Families hoping to take their children on holiday during the school year may end up with a hefty fine as Harrow Council sees a dramatic increase in fixed penalty notices over the last two years.

In 2013, the council issued 55 educational penalty notices due to unauthorised absences from school, according to a Freedom of Information request from the Harrow Monitoring Group.

However this has risen by more than 400 per cent in the last two years.

A total of 187 notices were issued in 2014, while 281 notices were issued to parents in just six months - between January and July this year.

The notices act as an alternative to prosecution, which do not require an appearance in court, with a penalty of £60 if paid within 28 days of receipt, rising to £120 if paid after the 28 days.

Husain Akhtar, of the Harrow Monitoring Group, said: “We would like the Harrow local authority and MPs to address truancy by improving parents’ socio-economic conditions and helping the schools to become more enjoyable place.

“Just forcing pupils to come to school does not necessarily make them good learners”

In 2013, the council took eight parents to court, involving ten children – of which nine were in secondary schools.

All seven sets of parents were found guilty and seven were issued with fines.

In 2015, eight parental prosecutions involving eleven children were brought to court by the local authority before July, with all parents being found guilty and six being fined.

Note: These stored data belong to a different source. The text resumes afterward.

Definition match_key (scope : DedupScope) (m : RawMatch) : DedupKey :=
  (rm_detector_id m, rm_credential m,
   match scope with ScopeFile => Some (file_scope_identity (rm_location m)) | _ => None end).

Definition new_group (m : RawMatch) : Group := (deduped_of m, [location_identity (rm_location m)]).

Definition with_locations (d : DedupedMatch) (primary : MatchLocation) (additional : list MatchLocation) : DedupedMatch :=
  mkDeduped (dm_detector_id d) (dm_detector_name d) (dm_service d) (dm_severity d) (dm_credential d)
    (dm_credential_hash d) (dm_companions d) primary additional (dm_confidence d) (dm_evidence d) (dm_entropy d).

(** The statements shared by both arms of the duplicate case. *)
Definition merge_signals (d : DedupedMatch) (m : RawMatch) : DedupedMatch :=
  mkDeduped (dm_detector_id d) (dm_detector_name d) (dm_service d) (dm_severity d) (dm_credential d)
    (dm_credential_hash d) (merge_companions (dm_companions d) (rm_companions m)) (dm_primary_location d)
    (dm_additional_locations d) (max_confidence (dm_confidence d) (rm_confidence m))
    (stronger (dm_evidence d) (rm_evidence m)) (max_entropy (dm_entropy d) (rm_entropy m)).
(** What the validators ask of code outside the modelled files. *)
Class ValidatorEnv := {
  regex_full : str -> str -> bool;            (** [^(?:p)$], case-insensitive *)
  regex_prefix : str -> str -> bool;          (** [^(?:p)], case-insensitive *)
  base64_decode_vec : Base64Alphabet -> str -> option bytes;
  jwt_alg : str -> option str                 (** the [alg] found by [jwt::analyze] *) }.

Inductive CompiledValidatorKind :=
| Crc32Base62 (entropy_len checksum_len : Z) (reject_overlong : bool)
| GithubFineGrainedCrc32 (left_len right_len checksum_len : Z)
| Base64Payload (alphabet : Base64Alphabet) (min_encoded_len max_encoded_len min_decoded_len : Z)
| PatternShape (patterns : list str) (allow_overlong : bool)
| Jwt (reject_alg_none : bool)
| Uuid
| HexHash (expected_len : Z) (lowercase_only : bool)
| LuhnChecksum (min_len max_len : Z).

Definition proves_body_provenance (k : CompiledValidatorKind) : bool :=
  match k with Crc32Base62 _ _ _ | GithubFineGrainedCrc32 _ _ _ => true | _ => false end.

Record CompiledValidator := mkValidator {
  prefixes : list str; vkind : CompiledValidatorKind; confidence_floor : option f64 }.

Definition JWT_BASE64_HEADER_PREFIX : str := $"eyJ".

Definition is_provider_token_byte (b : Z) : bool :=
  is_ascii_alphanumeric b || (b =? 95) || (b =? 45) || (b =? 46).

Section validators.
Context `{ValidatorEnv}.

Definition validate_base64_payload (payload : str) (alphabet : Base64Alphabet)
    (min_encoded_len max_encoded_len min_decoded_len : Z) : ChecksumResult :=
  if (str_len payload <? min_encoded_len) || (max_encoded_len <? str_len payload) then CInvalid
  else match base64_decode_vec alphabet payload with
       | Some decoded => if min_decoded_len <=? zlen decoded then CValid else CInvalid
       | None => CInvalid
       end.

Definition validate_jwt (candidate : str) (reject_alg_none : bool) : ChecksumResult :=
  match jwt_alg candidate with
  | None => CInvalid
  | Some alg => if reject_alg_none && eq_ignore_ascii_case alg $"none" then CInvalid else CValid
  end.

Definition claims (v : CompiledValidator) (credential : str) : bool :=
  match prefixes v with [] => true | ps => existsb (fun p => starts_with p credential) ps end.

(** The first matching prefix, or the empty one of a validator without prefixes. *)
Definition matched_prefix (v : CompiledValidator) (credential : str) : option str :=
  match prefixes v with
  | [] => Some []
  | ps => find (fun p => starts_with p credential) ps
  end.

Definition validate (v : CompiledValidator) (credential : str) (pattern_proven : bool) : ChecksumConfidenceDecision :=
  match matched_prefix v credential with
  | None => not_applicable
  | Some prefix =>
      let payload := drop (length prefix) credential in
      let result :=
        match vkind v with
        | Crc32Base62 e c r => validate_crc32_base62 payload e c r
        | GithubFineGrainedCrc32 l r c => validate_github_fine_grained payload l r c
        | Base64Payload a mn mx md => validate_base64_payload payload a mn mx md
        | PatternShape patterns allow_overlong =>
            if pattern_proven || existsb (fun p => regex_full p credential) patterns then CStructurallyValid
            else if allow_overlong && existsb (fun p => regex_prefix p credential) patterns
                    && forallb is_provider_token_byte (as_bytes credential)
            then CNotApplicable else CInvalid
        | Jwt reject =>
            let candidate := if starts_with JWT_BASE64_HEADER_PREFIX payload then payload else credential in
            validate_jwt candidate reject
        | Uuid => validate_uuid payload
        | HexHash n low => validate_hex_hash payload n low
        | LuhnChecksum mn mx => validate_luhn payload mn mx
        end in
      decision_new result (confidence_floor v) (proves_body_provenance (vkind v))
  end.

(** [CompiledDetectorValidators]: the validators of one detector in order. *)
Abbreviation ValidatorSet := (list CompiledValidator) (only parsing).

Fixpoint validators_validate (vs : ValidatorSet) (credential : str) (pattern_proven : bool) : ChecksumConfidenceDecision :=
  match vs with
  | [] => not_applicable
  | v :: rest => if claims v credential then validate v credential pattern_proven
                 else validators_validate rest credential pattern_proven
  end.

Definition indexed_prefixes (vs : ValidatorSet) : list (nat * str) :=
  concat (imap (fun i v => map (fun p => (i, p)) (prefixes v)) vs).

(** Only references made by the index reach this: its position exists. *)
Definition validate_indexed (vs : ValidatorSet) (i : nat) (credential : str) : ChecksumConfidenceDecision :=
  match vs !! i with Some v => validate v credential false | None => not_applicable end.

(** ** The first-byte index *)

Abbreviation ValidatorRef := (nat * nat)%type.

Definition first_byte (s : str) : option Z := head (as_bytes s).

Definition add_ref (refs : gmap Z (list ValidatorRef)) (entry : ValidatorRef * str) : gmap Z (list ValidatorRef) :=
  let '(r, prefix) := entry in
  match first_byte prefix with
  | None => refs
  | Some first =>
      let bucket := default [] (refs !! first) in
      if decide (r ∈ bucket) then refs else <[first := bucket ++ [r]]> refs
  end.

(** All prefixes of all validators in order, with the validator they belong to. *)
Definition all_prefixes (sets : list ValidatorSet) : list (ValidatorRef * str) :=
  concat (imap (fun o vs => map (fun ip => ((o, fst ip), snd ip)) (indexed_prefixes vs)) sets).

(** The buckets of [[Vec<ValidatorRef>; 256]]. *)
Definition fill_buckets (sets : list ValidatorSet) : gmap Z (list ValidatorRef) :=
  foldl add_ref ∅ (all_prefixes sets).

Record CompiledValidatorIndex := mkIndex { refs : list ValidatorRef; ref_offsets : list nat }.

(** The buckets one after another, each offset the table's length before its bucket. *)
Definition flatten_bucket (acc : list ValidatorRef * list nat) (bucket : list ValidatorRef) : list ValidatorRef * list nat :=
  (fst acc ++ bucket, snd acc ++ [length (fst acc)]).

Definition flatten (buckets : list (list ValidatorRef)) : CompiledValidatorIndex :=
  let '(flat_refs, offsets) := foldl flatten_bucket ([], []) buckets in
  mkIndex flat_refs (offsets ++ [length flat_refs]).

Definition index_compile (sets : list ValidatorSet) : CompiledValidatorIndex :=
  let buckets := fill_buckets sets in
  flatten (map (fun first => default [] (buckets !! Z.of_nat first)) (seq 0 256)).

(** [self.refs[self.ref_offsets[first]..self.ref_offsets[first + 1]]]; the
    offsets of a byte are always in range. *)
Definition bucket_slice (index : CompiledValidatorIndex) (first : Z) : list ValidatorRef :=
  match ref_offsets index !! Z.to_nat first, ref_offsets index !! S (Z.to_nat first) with
  | Some a, Some b => take (b - a) (drop a (refs index))
  | _, _ => []
  end.

Record Found := mkFound { structural : option ChecksumConfidenceDecision; unknown : option ChecksumConfidenceDecision;
                          invalid : option ChecksumConfidenceDecision }.

Fixpoint precedence (acc : Found) (ds : list ChecksumConfidenceDecision) : ChecksumConfidenceDecision :=
  match ds with
  | [] => match structural acc, unknown acc, invalid acc with
          | Some d, _, _ => d
          | None, Some d, _ => d
          | None, None, Some d => d
          | None, None, None => not_applicable
          end
  | d :: rest =>
      match cd_result d with
      | CValid => d
      | CStructurallyValid => precedence (mkFound (Some d) (unknown acc) (invalid acc)) rest
      | CInvalid => precedence (mkFound (structural acc) (unknown acc) (Some d)) rest
      | CNotApplicable =>
          if cd_claimed_family d then precedence (mkFound (structural acc) (Some d) (invalid acc)) rest
          else precedence acc rest
      end
  end.

Definition validate_any (sets : list ValidatorSet) (credential : str) : ChecksumConfidenceDecision :=
  match first_byte credential with
  | None => not_applicable
  | Some first =>
      precedence (mkFound None None None)
        (map (fun r : ValidatorRef => match sets !! fst r with
                    | Some vs => validate_indexed vs (snd r) credential
                    | None => not_applicable
                    end) (bucket_slice (index_compile sets) first))
  end.

Definition validate_for_detector (ids : list str) (sets : list ValidatorSet) (detector_id credential : str) :
    ChecksumConfidenceDecision :=
  match list_find (fun i => i = detector_id) ids with
  | Some (i, _) => match sets !! i with Some vs => validators_validate vs credential false | None => not_applicable end
  | None => not_applicable
  end.

End validators.

Example crc_check : crc32 $"123456789" = 0xCBF43926 /\ base62_encode_u32 0xCBF43926 6 = $"3jZRME".
Proof. split; by_eval. Qed.

Example luhn_check : validate_luhn $"79927398713" 1 20 = CValid.
Proof. by_eval. Qed.

(** ** CRC32 is the bitwise algorithm *)

Lemma land_1_odd x : negb (Z.land x 1 =? 0) = Z.testbit x 0.
Proof.
  rewrite Z.bit0_odd. change 1 with (Z.ones 1). rewrite Z.land_ones by lia. change (2 ^ 1) with 2. rewrite Zmod_odd.
  by destruct (Z.odd x).
Qed.

Lemma crc_bit_lxor a b : crc_bit (Z.lxor a b) = Z.lxor (crc_bit a) (crc_bit b).
Proof.
  unfold crc_bit. rewrite !land_1_odd, Z.lxor_spec, Z.shiftr_lxor. apply Z.bits_inj'. intros n _.
  destruct (Z.testbit a 0), (Z.testbit b 0); cbn [xorb]; rewrite !Z.lxor_spec;
    by destruct (Z.testbit CRC_POLY n), (Z.testbit (Z.shiftr a 1) n), (Z.testbit (Z.shiftr b 1) n).
Qed.

Lemma crc_bits_lxor n a b : crc_bits n (Z.lxor a b) = Z.lxor (crc_bits n a) (crc_bits n b).
Proof. revert a b. induction n as [|n IH]; intros a b; [done|]. cbn [crc_bits]. by rewrite crc_bit_lxor, IH. Qed.

Lemma crc_bits_shiftl n y : crc_bits n (Z.shiftl y (Z.of_nat n)) = y.
Proof.
  induction n as [|n IH]; [by rewrite Z.shiftl_0_r|]. cbn [crc_bits]. unfold crc_bit. rewrite land_1_odd.
  rewrite Z.shiftl_spec_low by lia. cbn [negb]. rewrite <- Z.shiftl_opp_r, Z.shiftl_shiftl by lia.
  replace (Z.of_nat (S n) + - (1)) with (Z.of_nat n) by lia. done.
Qed.

Lemma low_byte_split x : x = Z.lxor (Z.land x 0xFF) (Z.shiftl (Z.shiftr x 8) 8).
Proof.
  apply Z.bits_inj'. intros n Hn. rewrite Z.lxor_spec, Z.land_spec. change 0xFF with (Z.ones 8). rewrite Z.testbit_ones_nonneg by lia.
  destruct (Z.ltb_spec n 8).
  - rewrite Z.shiftl_spec_low by lia. by rewrite andb_true_r, xorb_false_r.
  - rewrite Z.shiftl_spec_high, Z.shiftr_spec by lia. replace (n - 8 + 8) with n by lia. by rewrite andb_false_r, xorb_false_l.
Qed.

Lemma CRC_TABLE_lookup i : 0 <= i < 256 -> CRC_TABLE !! Z.to_nat i = Some (crc_bits 8 i).
Proof.
  intros Hi. unfold CRC_TABLE. rewrite list_lookup_fmap, lookup_seq_lt by lia. cbn [fmap option_fmap option_map].
  by rewrite Nat.add_0_l, Z2Nat.id by lia.
Qed.

Lemma crc_step_bits crc byte : in_u8 byte -> crc_step crc byte = crc_bits 8 (Z.lxor crc byte).
Proof.
  intros [Hb1 Hb2]. unfold crc_step. rewrite CRC_TABLE_lookup.
  2: { change 0xFF with (Z.ones 8). rewrite Z.land_ones by lia. by apply Z.mod_pos_bound. }
  cbn [from_option id]. rewrite (low_byte_split (Z.lxor crc byte)) at 2. rewrite crc_bits_lxor. f_equal.
  rewrite (crc_bits_shiftl 8), Z.shiftr_lxor. rewrite (Z.shiftr_div_pow2 byte) by lia.
  unfold u8_max in Hb2. rewrite (Z.div_small byte) by (change (2 ^ 8) with 256 in *; lia). by rewrite Z.lxor_0_r.
Qed.

(** The shift-register definition of the checksum. *)
Definition crc32_bitwise (data : bytes) : Z :=
  Z.lxor (foldl (fun crc byte => crc_bits 8 (Z.lxor crc byte)) 0xFFFFFFFF data) 0xFFFFFFFF.

Lemma lxor_bound n a b : 0 <= n -> 0 <= a < 2 ^ n -> 0 <= b < 2 ^ n -> 0 <= Z.lxor a b < 2 ^ n.
Proof.
  intros Hn Ha Hb. assert (H0 : 0 <= Z.lxor a b) by (apply Z.lxor_nonneg; lia). split; [done|].
  rewrite <- (Z.mod_small a (2 ^ n)), <- (Z.mod_small b (2 ^ n)) by lia. rewrite <- !Z.land_ones by lia.
  replace (Z.lxor _ _) with (Z.land (Z.lxor a b) (Z.ones n)).
  - rewrite Z.land_ones by lia. apply Z.mod_pos_bound. lia.
  - apply Z.bits_inj'. intros k _. rewrite Z.land_spec, !Z.lxor_spec, !Z.land_spec.
    by destruct (Z.testbit a k), (Z.testbit b k), (Z.testbit (Z.ones n) k).
Qed.

Lemma crc_bits_bound n crc : 0 <= crc < 2 ^ 32 -> 0 <= crc_bits n crc < 2 ^ 32.
Proof.
  revert crc. induction n as [|n IH]; intros crc Hc; [done|]. cbn [crc_bits]. apply IH.
  assert (Hs : 0 <= Z.shiftr crc 1 < 2 ^ 32).
  { rewrite Z.shiftr_div_pow2 by lia. change (2 ^ 1) with 2. Z.div_mod_to_equations. lia. }
  unfold crc_bit. destruct (negb _); [|done]. apply lxor_bound; [lia | unfold CRC_POLY; lia | done].
Qed.
Definition select_anchor (f : sketch) (bs : bytes) : option candidate :=
  foldl (select_step f) None (imap (fun i w => (Z.of_nat i, w)) (windows (Z.to_nat MAX_ANCHOR_BYTES) bs)).

Section bloom.
Context `{AhoCorasick}.

Record BigramBloom := mkBloom {
  bits : list Z;
  short_anchors : option automaton;
  width_mask : Z;
  minimum_anchor_bytes : Z;
  state : BigramPrefilterState }.

Definition zero_bits : list Z := replicate 1024 0.

Definition empty : BigramBloom := mkBloom zero_bits None (width_bit 2) 2 Healthy.
Definition blank : BigramBloom := mkBloom zero_bits None 0 0 Healthy.
Definition invalid_for_test : BigramBloom := mkBloom zero_bits None 0 0 Invalid.

Definition insert_anchor (b : BigramBloom) (anchor : bytes) : BigramBloom :=
  let '(first, second) := ngram_slots anchor in
  mkBloom (set_bit (set_bit (bits b) first) second) (short_anchors b) (width_mask b) (minimum_anchor_bytes b) (state b).

Definition insert_folded_anchor (b : BigramBloom) (anchor : AnchorKey) : BigramBloom :=
  insert_anchor b (AnchorKey_as_slice anchor).

Definition popcount (b : BigramBloom) : Z := foldr Z.add 0 (map count_ones (bits b)).

Definition recompute_saturation (b : BigramBloom) : BigramBloom :=
  mkBloom (bits b) (short_anchors b) (width_mask b) (minimum_anchor_bytes b) (classify_population (popcount b) TABLE_SLOTS).

(** One literal of the insertion loop; [None] is the early return. *)
Definition insert_literal (f : sketch) (b : BigramBloom) (literal : str) : option BigramBloom :=
  let bs := as_bytes literal in
  if zlen bs <? MAX_ANCHOR_BYTES then Some b
  else match select_anchor f bs with
       | None => None
       | Some (_, key, _) =>
           let b := mkBloom (bits b) (short_anchors b) (Z.lor (width_mask b) (width_bit MAX_ANCHOR_BYTES))
                      (minimum_anchor_bytes b) (state b) in
           Some (insert_folded_anchor b key)
       end.

Fixpoint insert_literals (f : sketch) (b : BigramBloom) (literals : list str) : option BigramBloom :=
  match literals with
  | [] => Some b
  | literal :: rest =>
      match insert_literal f b literal with
      | Some b => insert_literals f b rest
      | None => None
      end
  end.

Definition minimum_len (literals : list str) : option Z :=
  match literals with
  | [] => None
  | l :: rest => Some (foldl Z.min (str_len l) (map str_len rest))
  end.

Definition from_literal_prefixes (literals : list str) : BigramBloom :=
  if bool_decide (literals = []) || existsb (fun l => bool_decide (l = [])) literals then invalid_for_test
  else
    let '(frequencies, short_literals) := foldl count_literal (∅, []) literals in
    match minimum_len literals with
    | None => invalid_for_test
    | Some minimum_literal_bytes =>
        let min_bytes := Z.min minimum_literal_bytes MAX_ANCHOR_BYTES in
        let insert anchors :=
          match insert_literals frequencies (mkBloom (bits blank) anchors (width_mask blank) min_bytes (state blank)) literals with
          | Some b => recompute_saturation b
          | None => invalid_for_test
          end in
        if bool_decide (short_literals = []) then insert (short_anchors blank)
        else match ac_build short_literals with
             | Some anchors => insert (Some anchors)
             | None => invalid_for_test
             end
    end.
(** C30. However the threads interleave, the gate counts the live scans and the
    threads waiting for an exclusive scope, the counters never underflow, and
    while a thread holds the scope every live scan is one that thread started
    itself; and while a thread waits for a free scope no scan is admitted
    before it. *)
Theorem scan_gate_isolation (w : process) :
  reachable_process w ->
  active_scans (gate w) = Z.of_nat (size (scans w)) /\
  exclusive_waiters (gate w) = Z.of_nat (waiting (phases w)) /\
  (forall owner scan starter clones,
     exclusive_owner (gate w) = Some owner -> scans w !! scan = Some (starter, clones) -> starter = owner) /\
  (forall t, perform w (EnterExclusive t) <> Some Panic) /\
  (forall t u scan, phase_of w u = WaitingExclusive -> exclusive_owner (gate w) = None ->
     perform w (AcquireLease t scan) = None).
Proof.
  intros [Ha Hw Ho Hc]%reachable_gate_ok. split_and!; [done..| |].
  - intros t. cbn [perform]. case_bool_decide as Hp; [|done]. destruct (negb _); cbn [andb]; [|done].
    unfold enter_exclusive. pose proof (waiting_end _ _ Hp). case_match; [lia|by intros [=]].
  - intros t u scan Hp Hown. cbn [perform]. unfold lease_must_wait. rewrite Hown.
    pose proof (waiting_end _ _ Hp). replace (0 <? exclusive_waiters (gate w)) with true by lia.
    rewrite (bool_decide_true (@None thread = None)) by done. cbn [andb]. rewrite orb_true_r. cbn [negb].
    by rewrite andb_false_r.
Qed.

(** Thread 2 waits for the scope while thread 1 scans, enters when the last
    clone of the lease is dropped, and then scans itself. *)
Definition sample_schedule : list action :=
  [AcquireLease 1%nat 7%nat; CloneLease 7%nat; RequestExclusive 2%nat; DropLease 7%nat; DropLease 7%nat;
   EnterExclusive 2%nat; AcquireLease 2%nat 8%nat].
Lemma segment_test_spec bs :
  existsb (is_default_excluded_segment rules) (split_by is_path_sep bs) = true <->
  exists d, d ∈ rule_bytes (ex_dirs rules) /\ d ∈ path_segments bs.
Proof.
  destruct Hvalid as (_ & Hd & _). unfold path_segments. rewrite split_canonical, existsb_exists.
  assert (Hseg : forall s, is_default_excluded_segment rules s = true <->
    exists v, v ∈ ex_dirs rules /\ fold_case s = as_bytes v).
  { intros s. apply (existsb_valid _ _ _ _ Hd). intros v Hv%valid_value_bytes. by apply eq_ignore_valid. }
  setoid_rewrite Hseg. setoid_rewrite elem_of_rule_bytes. split.
  - intros (s & Hs & v & Hv & He). exists (as_bytes v). split; [by exists v|].
    apply list_elem_of_In, filter_In. split; [rewrite <- He; by apply in_map|].
    rewrite negb_true_iff, bool_decide_eq_false. rewrite Forall_forall in Hd.
    by destruct (valid_value_bytes _ (Hd _ Hv)).
  - intros (d & (v & Hv & ->) & Hin). apply list_elem_of_In, filter_In in Hin as [Hin _].
    apply in_map_iff in Hin as (s & He & Hs). by exists s; eauto.
Qed.

Lemma filename_test_spec f :
  (if existsb (fun name => eq_ignore_ascii_case f (as_bytes name)) (ex_filenames rules) then true
   else if existsb (infix_matches f) (ex_infixes rules) then true
   else existsb (prefix_suffix_matches f) (ex_prefix_suffixes rules)) = true <->
  filename_excluded rules (fold_case f).
Proof.
  destruct Hvalid as (_ & _ & _ & Hf & Hi & Hp). unfold filename_excluded.
  rewrite <- (orb_lazy_alt (existsb (infix_matches f) _)), <- orb_lazy_alt, !orb_true_iff.
  rewrite (existsb_valid _ (fun v => fold_case f = as_bytes v) _ _ Hf)
    by (intros v Hv%valid_value_bytes; by apply eq_ignore_valid).
  rewrite (existsb_valid _ (fun i => exists a b, fold_case f = a ++ as_bytes i ++ b) _ _ Hi)
    by (intros i Hv; by apply infix_matches_spec).
  rewrite (existsb_valid _ (fun r => exists m, fold_case f = as_bytes (ps_prefix r) ++ m ++ as_bytes (ps_suffix r)) _ _ Hp)
    by (intros r [? ?]; by apply prefix_suffix_matches_spec).
  setoid_rewrite elem_of_rule_bytes. naive_solver.
Qed.

(** The whole path stands in for the name of a path made of separators, which no
    rule names. *)
Lemma separators_not_excluded f : Forall (fun b => b = 47 \/ b = 92) f -> ~ filename_excluded rules f.
Proof.
  intros Hf. destruct Hvalid as (_ & _ & _ & Hn & Hi & Hp). rewrite Forall_forall in Hn, Hi. rewrite Forall_forall in Hp.
  intros [(v & Hv & ->)%elem_of_rule_bytes|[(i & a & b & (v & Hv & ->)%elem_of_rule_bytes & ->)|(r & m & Hr & ->)]].
  - apply (separators_no_valid (as_bytes v) (as_bytes v) [] []); [done|by apply valid_value_bytes, Hn|by rewrite app_nil_r].
  - by apply (separators_no_valid _ (as_bytes v) a b Hf); [apply valid_value_bytes, Hi|].
  - destruct (Hp r Hr) as [Hv _].
    by apply (separators_no_valid _ (as_bytes (ps_prefix r)) [] (m ++ as_bytes (ps_suffix r)) Hf); [apply valid_value_bytes|].
Qed.

Lemma is_default_excluded_bytes_spec bs : is_default_excluded_bytes rules bs = true <-> excluded_by rules bs.
Proof.
  unfold is_default_excluded_bytes, excluded_by. rewrite <- suffix_test_spec, <- segment_test_spec, segment_loop_spec.
  destruct (existsb (fun s => ends_ci bs _) _); [naive_solver|].
  destruct (existsb (is_default_excluded_segment _) _); [naive_solver|].
  rewrite filename_test_spec. unfold path_segments. rewrite split_canonical, filter_nonempty_fold.
  set (segs := List.filter _ _). change (map fold_case segs) with (fold_case <$> segs). rewrite fmap_last.
  destruct (last segs) as [f|] eqn:El; cbn [default fmap option_fmap option_map from_option id]; [naive_solver|].
  assert (Hsep : segs = []) by (by apply last_None). apply no_segments_separators, separators_not_excluded in Hsep.
  naive_solver.
Qed.

Lemma is_skip_extension_spec ext :
  Forall is_scalar ext ->
  is_skip_extension rules ext = Ret (bool_decide (map to_ascii_lowercase ext ∈ ex_extensions rules)).
Proof.
  intros Hext. unfold is_skip_extension. rewrite fold_case_as_bytes. case_match.
  - rewrite from_utf8_as_bytes; [done|]. apply Forall_map. eapply Forall_impl; [exact Hext|].
    intros c Hc. unfold is_scalar in *. unfold compose, to_ascii_lowercase, is_ascii_uppercase, in_range. case_match; lia.
  - f_equal. destruct Hvalid as (He & _). rewrite Forall_forall in He.
    apply (bool_iff _ _ (map to_ascii_lowercase ext ∈ ex_extensions rules)); [|apply bool_decide_eq_true].
    rewrite existsb_exists. split.
    + intros (v & Hv%list_elem_of_In & Hq). destruct (He v Hv) as (_ & Hl & _).
      unfold eq_ignore_ascii_case in Hq. apply bool_decide_eq_true in Hq. by rewrite Hq, Hl.
    + intros Hin. eexists. split; [by apply list_elem_of_In|]. destruct (He _ Hin) as (_ & Hl & _).
      unfold eq_ignore_ascii_case. apply bool_decide_eq_true. by rewrite Hl.
Qed.
End excluded.

(** C34. A validated policy excludes exactly the paths that, in lower case and
    with either separator, end in one of its suffixes, have a segment that is
    one of its directories, or whose last non-empty segment is one of its file
    names, holds one of its infixes, or has the prefix and the suffix of a rule
    without overlap.  The extension test never fails and is membership of the
    extension in lower case, however long the extension is. *)
Theorem exclusion_policy (section rules : DefaultExcludeRules) (path ext : str) :
  parse_default_excludes section = Ok rules -> Forall is_scalar ext ->
  (is_default_excluded rules path = true <-> excluded_by rules (as_bytes path)) /\
  is_skip_extension rules ext = Ret (bool_decide (map to_ascii_lowercase ext ∈ ex_extensions rules)).
Proof.
  intros Hp%parse_default_excludes_valid Hext.
  split; [by apply is_default_excluded_bytes_spec|by apply is_skip_extension_spec].
Qed.

Definition sample_policy : DefaultExcludeRules :=
  mkRules [$"png"] [$"node_modules"; $".git"] [$".lock"] [$"go.sum"] [mkPrefixSuffix $"jquery-" $".js"] [$".min."].

Lemma exclusion_policy_witness :
  is_default_excluded sample_policy $"web\Node_Modules\a.js" = true /\
  (is_default_excluded sample_policy $"web\Node_Modules\a.js" = true <->
     excluded_by sample_policy (as_bytes $"web\Node_Modules\a.js")) /\
  is_skip_extension sample_policy $"PNG" = Ret (bool_decide (map to_ascii_lowercase $"PNG" ∈ ex_extensions sample_policy)).
Proof.
  split; [by_eval|]. apply (exclusion_policy sample_policy); [by_eval|by_decision].
Defined.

Mr Akhtar, a retired Ofsted school inspector, added: “No doubt good attendance helps pupils learning but we believe that extended absence must be tackled by schools with support and dialogue first as well as more flexibility in the rules to allow heads to take account of family circumstances where absence was unavoidable.”

Courts can issue maximum fines of £2,500 or jail sentences of up to three months.

A Harrow Council spokesman said: “2015 is the first year that all schools in Harrow have been requesting EPNs from us, so it is normal that the number would be higher than in previous years.

“It is also worth pointing out that EPNs are rarely the first course of action in dealing with absenteeism.

“Schools and the Council will try many other types of persuasion and intervention first so it will naturally take time for EPN numbers to build up.

“Overall, attendance in Harrow is good and continuing to improve. EPNs remain a vital tool in the fight against school absenteeism because no initiative is effective without enforcement.”